** Opening Dataset entries block **

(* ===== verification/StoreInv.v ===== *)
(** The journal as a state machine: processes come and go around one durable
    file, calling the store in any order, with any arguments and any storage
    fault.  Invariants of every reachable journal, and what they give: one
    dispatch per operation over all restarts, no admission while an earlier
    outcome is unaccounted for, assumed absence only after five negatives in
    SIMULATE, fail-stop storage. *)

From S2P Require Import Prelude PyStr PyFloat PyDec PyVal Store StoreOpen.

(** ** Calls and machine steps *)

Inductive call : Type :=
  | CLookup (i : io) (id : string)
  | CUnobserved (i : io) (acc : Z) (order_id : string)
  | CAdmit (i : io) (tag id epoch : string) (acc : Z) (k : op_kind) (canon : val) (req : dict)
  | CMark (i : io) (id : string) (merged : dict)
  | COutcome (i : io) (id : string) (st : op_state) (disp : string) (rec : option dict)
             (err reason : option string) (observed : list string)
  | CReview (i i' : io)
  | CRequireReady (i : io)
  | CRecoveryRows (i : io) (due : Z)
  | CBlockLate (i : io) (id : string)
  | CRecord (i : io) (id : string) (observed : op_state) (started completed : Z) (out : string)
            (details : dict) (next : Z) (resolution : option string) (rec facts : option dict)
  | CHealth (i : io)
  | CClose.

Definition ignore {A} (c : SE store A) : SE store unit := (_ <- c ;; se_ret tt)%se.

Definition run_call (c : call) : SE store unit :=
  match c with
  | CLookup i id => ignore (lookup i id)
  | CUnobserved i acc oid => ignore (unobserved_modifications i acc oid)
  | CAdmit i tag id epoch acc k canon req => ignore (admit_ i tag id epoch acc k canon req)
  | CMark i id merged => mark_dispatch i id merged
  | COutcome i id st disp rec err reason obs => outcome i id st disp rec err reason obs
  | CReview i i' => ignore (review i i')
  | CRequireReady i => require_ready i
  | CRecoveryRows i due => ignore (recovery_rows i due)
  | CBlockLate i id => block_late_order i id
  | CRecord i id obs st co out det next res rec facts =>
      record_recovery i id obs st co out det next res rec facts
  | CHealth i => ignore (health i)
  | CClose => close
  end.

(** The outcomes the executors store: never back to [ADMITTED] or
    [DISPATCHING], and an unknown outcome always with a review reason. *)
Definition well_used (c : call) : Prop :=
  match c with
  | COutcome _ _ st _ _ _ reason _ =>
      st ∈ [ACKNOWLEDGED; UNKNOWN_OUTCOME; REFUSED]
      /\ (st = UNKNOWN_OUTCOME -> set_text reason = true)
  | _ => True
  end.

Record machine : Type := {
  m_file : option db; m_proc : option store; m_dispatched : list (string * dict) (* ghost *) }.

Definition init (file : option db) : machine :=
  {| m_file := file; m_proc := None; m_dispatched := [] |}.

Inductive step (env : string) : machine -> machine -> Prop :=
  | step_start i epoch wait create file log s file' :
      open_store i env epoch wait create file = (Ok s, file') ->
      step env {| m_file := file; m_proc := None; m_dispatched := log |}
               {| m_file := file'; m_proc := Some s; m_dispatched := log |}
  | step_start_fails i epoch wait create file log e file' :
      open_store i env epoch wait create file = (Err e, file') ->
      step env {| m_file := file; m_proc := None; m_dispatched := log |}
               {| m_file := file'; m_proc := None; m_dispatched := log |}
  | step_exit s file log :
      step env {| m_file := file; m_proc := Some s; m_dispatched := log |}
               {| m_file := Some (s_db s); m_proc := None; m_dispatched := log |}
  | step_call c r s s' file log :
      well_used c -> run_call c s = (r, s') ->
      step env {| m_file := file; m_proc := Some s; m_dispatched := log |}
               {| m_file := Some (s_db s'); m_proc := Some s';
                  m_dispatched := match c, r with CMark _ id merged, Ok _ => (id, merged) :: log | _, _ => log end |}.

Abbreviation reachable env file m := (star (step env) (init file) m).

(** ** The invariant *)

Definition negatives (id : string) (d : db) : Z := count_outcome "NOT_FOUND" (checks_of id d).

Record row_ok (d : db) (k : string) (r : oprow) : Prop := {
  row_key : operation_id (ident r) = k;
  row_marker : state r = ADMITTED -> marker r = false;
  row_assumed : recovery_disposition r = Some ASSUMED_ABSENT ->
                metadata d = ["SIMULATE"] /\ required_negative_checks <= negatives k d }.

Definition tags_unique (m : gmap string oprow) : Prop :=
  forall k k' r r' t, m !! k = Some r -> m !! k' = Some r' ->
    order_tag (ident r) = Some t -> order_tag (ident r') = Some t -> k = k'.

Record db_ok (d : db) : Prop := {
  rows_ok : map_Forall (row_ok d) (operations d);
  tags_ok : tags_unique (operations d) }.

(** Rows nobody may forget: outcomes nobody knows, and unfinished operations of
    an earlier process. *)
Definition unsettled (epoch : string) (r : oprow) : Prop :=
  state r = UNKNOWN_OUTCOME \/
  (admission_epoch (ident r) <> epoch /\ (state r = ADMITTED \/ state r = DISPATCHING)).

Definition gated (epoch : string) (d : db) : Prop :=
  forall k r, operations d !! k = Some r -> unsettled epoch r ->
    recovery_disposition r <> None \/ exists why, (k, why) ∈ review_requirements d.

** Closing Dataset entries block **

*Task details*.
Print the lines of the entries, exactly, from the one containing "(** Rows nobody" down to the final line, and leave out all the others.

*Output for this task*.
(** Rows nobody may forget: outcomes nobody knows, and unfinished operations of
    an earlier process. *)
Definition unsettled (epoch : string) (r : oprow) : Prop :=
  state r = UNKNOWN_OUTCOME \/
  (admission_epoch (ident r) <> epoch /\ (state r = ADMITTED \/ state r = DISPATCHING)).

Definition gated (epoch : string) (d : db) : Prop :=
  forall k r, operations d !! k = Some r -> unsettled epoch r ->
    recovery_disposition r <> None \/ exists why, (k, why) ∈ review_requirements d.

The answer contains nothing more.